“Doodle Bug, Doodle Bug, are you home.” That little ditty came to mind when I went to my woodshed last week and saw several small conical holes in the dry dirt. We used to chant it when stirring the little holes with a straw, trying to get the “doodle bug” to show itself.
It never did!
Years later I found out doodle bugs are really ant lions and the holes are their food traps. When I built my woodshed in the early 1980s and saw the holes I did some research and also put ants in the trap. It was somewhat disconcerting to watch the bug hiding at the bottom flip dirt up to make the ant fall faster to the doodle bug’s waiting jaws.
I also scooped up a trowel of dirt and put it on a piece of screen wire and sifted out the bug. They are ugly – with a capital “U!” They look a little like a fat tick but with a wavy body. The head is on a short neck and has two huge pincher jaws to grab and kill ants.
I am sure some horror movies have used them as models!
Another bug that I did see and play with was a “roll up bug,” what we called rollie polies and something many called pill bugs. These segmented bugs roll up like an armadillo when scared and will roll around on a tabletop like a BB!
I found many critters like those while growing up since I lived outside most of the time. I often dug in the dirt and turned over boards and logs to find fish bait. Most didn’t scare me since they didn’t bite or sting but those I didn’t know I left alone.
One of the strangest critters I found over the years was a thin brown slimy worm several inches long with a lighter strip down its back. But its head flattened out into a half-moon shape, so we called them hammerhead worms. They were not common but I found them regularly when looking for earthworms.
A little research shows hammerhead worms came to the US about 100 years ago, not recently as some hysterical folks claimed a few years ago. They do produce a toxin but at such low levels they cannot hurt you. And the mouth is too small to bite you.
But they look scary!
When I moved to Griffin in 1972 and started fishing the Flint River I heard about “rock worms” and used many for bait. Pull some moss off rocks under the water in the river and you are likely to find a worm like critter with six small legs near the head and what looks like a stinger on its tail. They make great bait for anything that swims.

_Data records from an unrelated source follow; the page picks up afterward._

(* ===== verification/GoFmt.v ===== *)
(** * Numbers and strings: [strconv], [fmt], [encoding/hex]

    The parts of Go's standard library the program prints and parses numbers
    with: [%d] and [strconv.FormatInt], the zero-padded integers of package
    [time], [strconv.ParseInt] and [Atoi], and hexadecimal.  A Go string is a
    sequence of bytes, that is a Rocq [string]. *)

From S2P Require Import Prelude.
From Stdlib Require Import Ascii.

(** ** Characters of a string *)

Abbreviation chars := String.list_ascii_of_string.

Lemma chars_app s1 s2 : chars (s1 +:+ s2) = chars s1 ++ chars s2.
Proof.
  induction s1 as [|c s1 IH]; [done|].
  change (c :: chars (s1 +:+ s2) = c :: (chars s1 ++ chars s2)). by rewrite IH.
Qed.

#[export] Instance chars_inj : Inj (=) (=) chars.
Proof.
  intros s1 s2 Hs. rewrite <- (String.string_of_list_ascii_of_string s1).
  rewrite <- (String.string_of_list_ascii_of_string s2). by rewrite Hs.
Qed.

Lemma string_of_list_ascii_inj l1 l2 :
  String.string_of_list_ascii l1 = String.string_of_list_ascii l2 -> l1 = l2.
Proof.
  intros Heq. rewrite <- (String.list_ascii_of_string_of_list_ascii l1), Heq.
  apply String.list_ascii_of_string_of_list_ascii.
Qed.

Lemma chars_length s : length (chars s) = String.length s.
Proof. induction s as [|c s IH]; [done|]. cbn. by f_equal. Qed.

(** A separator that occurs in neither field is found at the same place. *)
Lemma split_at_sep (c : ascii) (a a' b b' : list ascii) :
  c ∉ a -> c ∉ a' -> a ++ c :: b = a' ++ c :: b' -> a = a' /\ b = b'.
Proof.
  revert a'. induction a as [|x a IH]; intros [|x' a'] Ha Ha' Heq; simpl in Heq.
  - by injection Heq as ->.
  - injection Heq as -> _. by destruct Ha'; constructor.
  - injection Heq as -> _. by destruct Ha; constructor.
  - injection Heq as -> Heq. apply not_elem_of_cons in Ha as [_ Ha], Ha' as [_ Ha'].
    destruct (IH a' Ha Ha' Heq) as [-> ->]. done.
Qed.

(** ** Decimal digits *)

Definition is_digit (c : ascii) : bool :=
  bool_decide (48 <= N_of_ascii c <= 57)%N.

Definition digit_value (c : ascii) : Z := (Z.of_N (N_of_ascii c) - 48)%Z.

(** The value of a string of decimal digits. *)
Definition digits_value (l : list ascii) : Z :=
  foldl (fun acc c => acc * 10 + digit_value c)%Z 0%Z l.

(** [%d] and [strconv.FormatInt(x, 10)]. *)
Definition FormatInt (x : Z) : string := pretty x.

(** [appendInt(b, x, width)] of package [time], for [x >= 0]. *)
Definition appendInt (x : Z) (width : nat) : string :=
  let s := FormatInt x in
  String.string_of_list_ascii (replicate (width - String.length s) "0"%char) +:+ s.

(** *** [strconv.ParseInt(s, 10, 64)] *)

Inductive num_error := ErrSyntax | ErrRange.

#[export] Instance num_error_eq_dec : EqDecision num_error.
Proof. solve_decision. Defined.

Definition max_int64 : Z := 9223372036854775807.
Definition min_int64 : Z := -9223372036854775808.

(** Arithmetic on [int64] (and [int], which is 64 bits wide) wraps around. *)
Definition wrap64 (z : Z) : Z := ((z + 9223372036854775808) `mod` 18446744073709551616 - 9223372036854775808)%Z.

(** A conversion to [int32] keeps the low 32 bits. *)
Definition wrap32 (z : Z) : Z := ((z + 2147483648) `mod` 4294967296 - 2147483648)%Z.

(** An optional leading sign: is it a minus, and what follows. *)
Definition split_sign (l : list ascii) : bool * list ascii :=
  match l with
  | [] => (false, [])
  | c :: ds => if decide (c = "+"%char) then (false, ds)
               else if decide (c = "-"%char) then (true, ds)
               else (false, l)
  end.

(** [ParseInt] returns a value beside its error: [0] on a syntax error and
    the nearest bound on a range error.  Some callers ignore the error and use
    the value. *)
Definition ParseInt (s : string) : Z * option num_error :=
  let (neg, ds) := split_sign (chars s) in
  if bool_decide (ds = []) || negb (forallb is_digit ds) then (0%Z, Some ErrSyntax)
  else
    let un := digits_value ds in
    if neg then
      if decide (un <= max_int64 + 1)%Z then ((- un)%Z, None) else (min_int64, Some ErrRange)
    else
      if decide (un <= max_int64)%Z then (un, None) else (max_int64, Some ErrRange).

(** [strconv.Atoi]: [int] is 64 bits wide. *)
Definition Atoi (s : string) : Z * option num_error := ParseInt s.

(** ** Hexadecimal *)

Definition hex_digit (n : Z) : ascii :=
  ascii_of_N (Z.to_N (if decide (n < 10)%Z then 48 + n else 87 + n))%Z.

(** [hex.EncodeToString]. *)
Definition hex_encode (bytes : list Z) : string :=
  String.string_of_list_ascii
    (b ← bytes; [hex_digit (b `div` 16)%Z; hex_digit (b `mod` 16)%Z]).

(** ** Lemmas *)

Lemma digits_value_app l1 l2 :
  digits_value (l1 ++ l2) = (digits_value l1 * 10 ^ Z.of_nat (length l2) + digits_value l2)%Z.
Proof.
  revert l1. induction l2 as [|c l2 IH] using rev_ind; intros l1.
  - rewrite app_nil_r. unfold digits_value at 3. simpl. lia.
  - rewrite app_assoc. unfold digits_value. rewrite !foldl_snoc.
    fold (digits_value (l1 ++ l2)). fold (digits_value l2). rewrite IH, length_app.
    replace (Z.of_nat (length l2 + length [c])) with (Z.of_nat (length l2) + 1)%Z
      by (simpl; lia).
    rewrite Z.pow_add_r by lia. fold (digits_value l1). lia.
Qed.

Lemma digits_value_zeros n : digits_value (replicate n "0"%char) = 0%Z.
Proof.
  induction n as [|n IH]; [done|]. rewrite replicate_S_end, digits_value_app, IH.
  unfold digits_value. simpl. done.
Qed.

Lemma pretty_N_char_spec (x : N) :
  (x < 10)%N -> is_digit (pretty_N_char x) = true /\ digit_value (pretty_N_char x) = Z.of_N x.
Proof.
  intros Hx. assert (x = 0 \/ x = 1 \/ x = 2 \/ x = 3 \/ x = 4 \/ x = 5 \/ x = 6 \/ x = 7 \/ x = 8
    \/ x = 9)%N as Hc by lia.
  by repeat (destruct Hc as [->|Hc]; [done|]); subst.
Qed.

Lemma pretty_N_go_spec (x : N) (s : string) :
  exists ds, chars (pretty_N_go x s) = ds ++ chars s /\
    Forall (fun c => is_digit c = true) ds /\ digits_value ds = Z.of_N x /\
    ((0 < x)%N -> ds <> [] /\ head ds <> Some "0"%char).
Proof.
  revert s. induction (N.lt_wf_0 x) as [x _ IH]; intros s.
  assert (x = 0 \/ 0 < x)%N as [->|Hx] by lia.
  { exists []. rewrite pretty_N_go_0. split_and!; [done|constructor|done|lia]. }
  rewrite pretty_N_go_step by done.
  destruct (IH (x `div` 10)%N (N.div_lt x 10 Hx eq_refl)
              (String (pretty_N_char (x `mod` 10)) s)) as (ds & Hds & Hdig & Hval & Hhead).
  destruct (pretty_N_char_spec (x `mod` 10)) as [Hc Hv]; [by apply N.mod_lt|].
  exists (ds ++ [pretty_N_char (x `mod` 10)]). split_and!.
  - rewrite Hds. cbn. by rewrite <- app_assoc.
  - apply Forall_app. auto.
  - rewrite digits_value_app, Hval.
    change (Z.of_nat (length [pretty_N_char (x `mod` 10)])) with 1%Z.
    rewrite Z.pow_1_r. unfold digits_value. simpl. rewrite Hv.
    rewrite N2Z.inj_div, N2Z.inj_mod by done.
    pose proof (Z.div_mod (Z.of_N x) (Z.of_N 10)). lia.
  - intros _. split; [by destruct ds|].
    destruct ds as [|d ds]; simpl.
    + intros [= Hz]. unfold digits_value in Hval. simpl in Hval.
      rewrite Hz in Hv. change (digit_value "0") with 0%Z in Hv.
      pose proof (N.div_mod x 10). lia.
    + assert (0 < x `div` 10)%N as [_ Hh]%Hhead; [|done].
      destruct (decide (x `div` 10 = 0)%N) as [E|]; [|by apply N.neq_0_lt_0].
      rewrite E in Hds. rewrite pretty_N_go_0 in Hds. apply (f_equal length) in Hds.
      cbn in Hds. rewrite length_app in Hds. cbn in Hds. lia.
Qed.

Lemma digits_value_nonneg ds :
  Forall (fun c => is_digit c = true) ds ->
  (0 <= digits_value ds < 10 ^ Z.of_nat (length ds))%Z.
Proof.
  induction ds as [|c ds IH] using rev_ind; intros Hd; [done|].
  apply Forall_app in Hd as [Hd Hc]. rewrite digits_value_app, length_app.
  inv Hc. match goal with H : is_digit c = true |- _ => rename H into Hc end.
  apply bool_decide_eq_true in Hc.
  specialize (IH Hd). change (Z.of_nat (length [c])) with 1%Z.
  replace (Z.of_nat (length ds + length [c])) with (Z.of_nat (length ds) + 1)%Z by (simpl; lia).
  rewrite Z.pow_add_r, Z.pow_1_r by lia.
  assert (0 <= digits_value [c] < 10)%Z
    by (unfold digits_value, digit_value; simpl; lia). lia.
Qed.

(** Without a leading zero, the value bounds the number of digits. *)
Lemma digits_length ds n :
  Forall (fun c => is_digit c = true) ds -> head ds <> Some "0"%char ->
  (digits_value ds < 10 ^ Z.of_nat n)%Z -> length ds <= n.
Proof.
  intros Hd Hh Hv. destruct ds as [|c ds]; [simpl; lia|].
  destruct (decide (length (c :: ds) <= n)) as [|Hlen]; [done|exfalso].
  change (c :: ds) with ([c] ++ ds) in Hv. rewrite digits_value_app in Hv.
  apply Forall_cons in Hd as [Hc Hd].
  pose proof (digits_value_nonneg ds Hd). apply bool_decide_eq_true in Hc.
  assert (1 <= digits_value [c])%Z.
  { unfold digits_value, digit_value. simpl.
    destruct (decide (N_of_ascii c = 48)%N) as [E|]; [|lia].
    destruct Hh. simpl. rewrite <- (ascii_N_embedding c), E. done. }
  assert (10 ^ Z.of_nat n <= 10 ^ Z.of_nat (length ds))%Z; [|nia].
  apply Z.pow_le_mono_r; simpl in Hlen; lia.
Qed.

Lemma FormatInt_nonneg_spec x :
  (0 <= x)%Z -> exists ds, chars (FormatInt x) = ds /\
    Forall (fun c => is_digit c = true) ds /\ digits_value ds = x /\ ds <> [] /\
    ((0 < x)%Z -> head ds <> Some "0"%char).
Proof.
  intros Hx. unfold FormatInt, pretty, pretty_Z. destruct x as [|p|p]; [|..|lia].
  { eexists. split; [done|]. split_and!; [repeat constructor|done|done|lia]. }
  unfold pretty, pretty_positive, pretty, pretty_N. rewrite decide_False by done.
  destruct (pretty_N_go_spec (N.pos p) "") as (ds & -> & Hd & Hv & Hh).
  rewrite app_nil_r. exists ds. destruct Hh as [? Hh]; [done|]. split_and!; done.
Qed.

Lemma FormatInt_neg_spec x :
  (x < 0)%Z -> exists ds, chars (FormatInt x) = "-"%char :: ds /\
    Forall (fun c => is_digit c = true) ds /\ digits_value ds = (- x)%Z /\ ds <> [].
Proof.
  intros Hx. destruct x as [|p|p]; [lia..|].
  destruct (FormatInt_nonneg_spec (Z.pos p)) as (ds & Hds & Hd & Hv & Hne & _); [lia|].
  exists ds. split; [|done]. unfold FormatInt, pretty, pretty_Z in *.
  by rewrite chars_app, Hds.
Qed.

Lemma FormatInt_chars x c :
  c ∈ chars (FormatInt x) -> is_digit c = true \/ c = "-"%char.
Proof.
  destruct (decide (0 <= x)%Z).
  - destruct (FormatInt_nonneg_spec x) as (ds & -> & Hd & _); [done|].
    rewrite Forall_forall in Hd. auto.
  - destruct (FormatInt_neg_spec x) as (ds & -> & Hd & _); [lia|].
    rewrite Forall_forall in Hd. rewrite elem_of_cons. intros [->|]; auto.
Qed.

(** A character that is neither a digit nor a minus sign does not occur in a
    printed number. *)
Lemma not_in_FormatInt c x :
  is_digit c = false -> c <> "-"%char -> c ∉ chars (FormatInt x).
Proof. intros Hd Hm [H|H]%FormatInt_chars; congruence. Qed.

#[export] Instance FormatInt_inj : Inj (=) (=) FormatInt.
Proof. apply _. Qed.

Lemma appendInt_spec x width :
  (0 <= x)%Z ->
  Forall (fun c => is_digit c = true) (chars (appendInt x width)) /\
  digits_value (chars (appendInt x width)) = x.
Proof.
  intros Hx. unfold appendInt. rewrite chars_app, String.list_ascii_of_string_of_list_ascii.
  destruct (FormatInt_nonneg_spec x Hx) as (ds & -> & Hd & Hv & _).
  rewrite digits_value_app, digits_value_zeros, Hv. split; [|lia].
  apply Forall_app. split; [|done]. by apply Forall_replicate.
Qed.

Lemma appendInt_length x width :
  (0 <= x < 10 ^ Z.of_nat width)%Z -> (0 < width) ->
  length (chars (appendInt x width)) = width.
Proof.
  intros Hx Hw. unfold appendInt.
  rewrite chars_app, String.list_ascii_of_string_of_list_ascii, <- chars_length.
  rewrite length_app, length_replicate.
  assert (length (chars (FormatInt x)) <= width); [|lia].
  destruct (decide (x = 0)%Z) as [->|]; [done|].
  destruct (FormatInt_nonneg_spec x) as (ds & -> & Hd & Hv & _ & Hh); [lia|].
  apply digits_length; [done|apply Hh; lia|lia].
Qed.

Lemma appendInt_inj x y width :
  (0 <= x)%Z -> (0 <= y)%Z -> appendInt x width = appendInt y width -> x = y.
Proof.
  intros Hx Hy Heq. destruct (appendInt_spec x width Hx) as [_ <-].
  destruct (appendInt_spec y width Hy) as [_ <-]. by rewrite Heq.
Qed.

Lemma not_in_appendInt c x width :
  (0 <= x)%Z -> is_digit c = false -> c ∉ chars (appendInt x width).
Proof.
  intros Hx Hc Hin. destruct (appendInt_spec x width Hx) as [Hd _].
  rewrite Forall_forall in Hd. by rewrite Hd in Hc.
Qed.

Lemma is_digit_sign c : is_digit c = true -> c <> "+"%char /\ c <> "-"%char.
Proof. split; intros ->; done. Qed.

Lemma forallb_digits ds : Forall (fun c => is_digit c = true) ds -> forallb is_digit ds = true.
Proof. induction 1; simpl; [done|]. by rewrite H, IHForall. Qed.

Lemma ParseInt_digits s ds :
  chars s = ds -> ds <> [] -> Forall (fun c => is_digit c = true) ds ->
  (digits_value ds <= max_int64)%Z -> ParseInt s = (digits_value ds, None).
Proof.
  intros Hs Hne Hd Hle. unfold ParseInt. rewrite Hs.
  assert (split_sign ds = (false, ds)) as ->.
  { destruct ds as [|c ds]; [done|]. inv Hd. simpl.
    destruct (is_digit_sign c) as [Hp Hm]; [done|]. by rewrite !decide_False. }
  rewrite bool_decide_false, forallb_digits by done. simpl. by rewrite decide_True.
Qed.

Lemma ParseInt_FormatInt x :
  (min_int64 <= x <= max_int64)%Z -> ParseInt (FormatInt x) = (x, None).
Proof.
  intros Hx. destruct (decide (0 <= x)%Z).
  - destruct (FormatInt_nonneg_spec x) as (ds & Hs & Hd & Hv & Hne); [done|].
    destruct Hne as [Hne _]. rewrite <- Hv at 2. eapply ParseInt_digits; eauto. rewrite Hv. lia.
  - destruct (FormatInt_neg_spec x) as (ds & Hs & Hd & Hv & Hne); [lia|].
    unfold ParseInt. rewrite Hs. simpl. rewrite bool_decide_false, forallb_digits by done. simpl.
    rewrite Hv, decide_True by (unfold min_int64, max_int64 in *; lia).
    f_equal. lia.
Qed.

Lemma wrap64_id z : (min_int64 <= z <= max_int64)%Z -> wrap64 z = z.
Proof. unfold wrap64, min_int64, max_int64. intros Hz. rewrite Z.mod_small by lia. lia. Qed.

Lemma wrap64_range z : (min_int64 <= wrap64 z <= max_int64)%Z.
Proof.
  unfold wrap64, min_int64, max_int64.
  pose proof (Z.mod_pos_bound (z + 9223372036854775808) 18446744073709551616). lia.
Qed.

#[export] Hint Resolve not_in_FormatInt not_in_appendInt : lottery.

I found out they are really the larvae of damsel flies. Much like butterflies and caterpillars, the adult fly lays eggs in the water that hatch and grow in the worm form. Eventually they climb out of the water and the fly stage sheds the hard larvae body and flies off to find a mate, starting the cycle all over again.
Last weekend there was a huge Mayfly hatch at Bartletts Ferry. Mayflies are bigger cousins of Damsel Flies and go through the same life cycle. I saw a few Friday and Saturday, but clouds of them around the bathhouse lights at Blanton Creek Sunday morning before I left for the Sportsman Club tournament made me change my plans.
The river was very muddy and I found very few Mayflies and had a hard time getting a bite in the muddy water. Bream love to eat the bugs and bass find the bream easy meals while they concentrate of gorging on Mayflies, so a hatch is a good place to fish.
In practice I had caught many more bass in the clear water in Hawalakee Creek and planned on starting there, But the big hatch convinced me to go to a place in the muddy water where I had seen the start of a hatch the day before.
In the tournament 11 members and guests fished from 6:00 AM to 2:00 PM to land 38 bass weighing about 52 pounds. There were six five bass limits and two people didn’t weigh in a fish.
My change of plans worked, I won with five bass weighing 10.13 pounds and had a 2.52 pounder for big fish. Kwong Yu had five at 8.21 pounds for second, third went to Billy Roberts with five weighing 5.80 pounds and Raymond English had four at 5.44 pounds for fourth.
I had 11 keepers total. I caught all my bass around grassbeds on a Texas rigged worm or under docks with a whacky rigged Senko. In every case there were Mayflies in the grass or on the docks!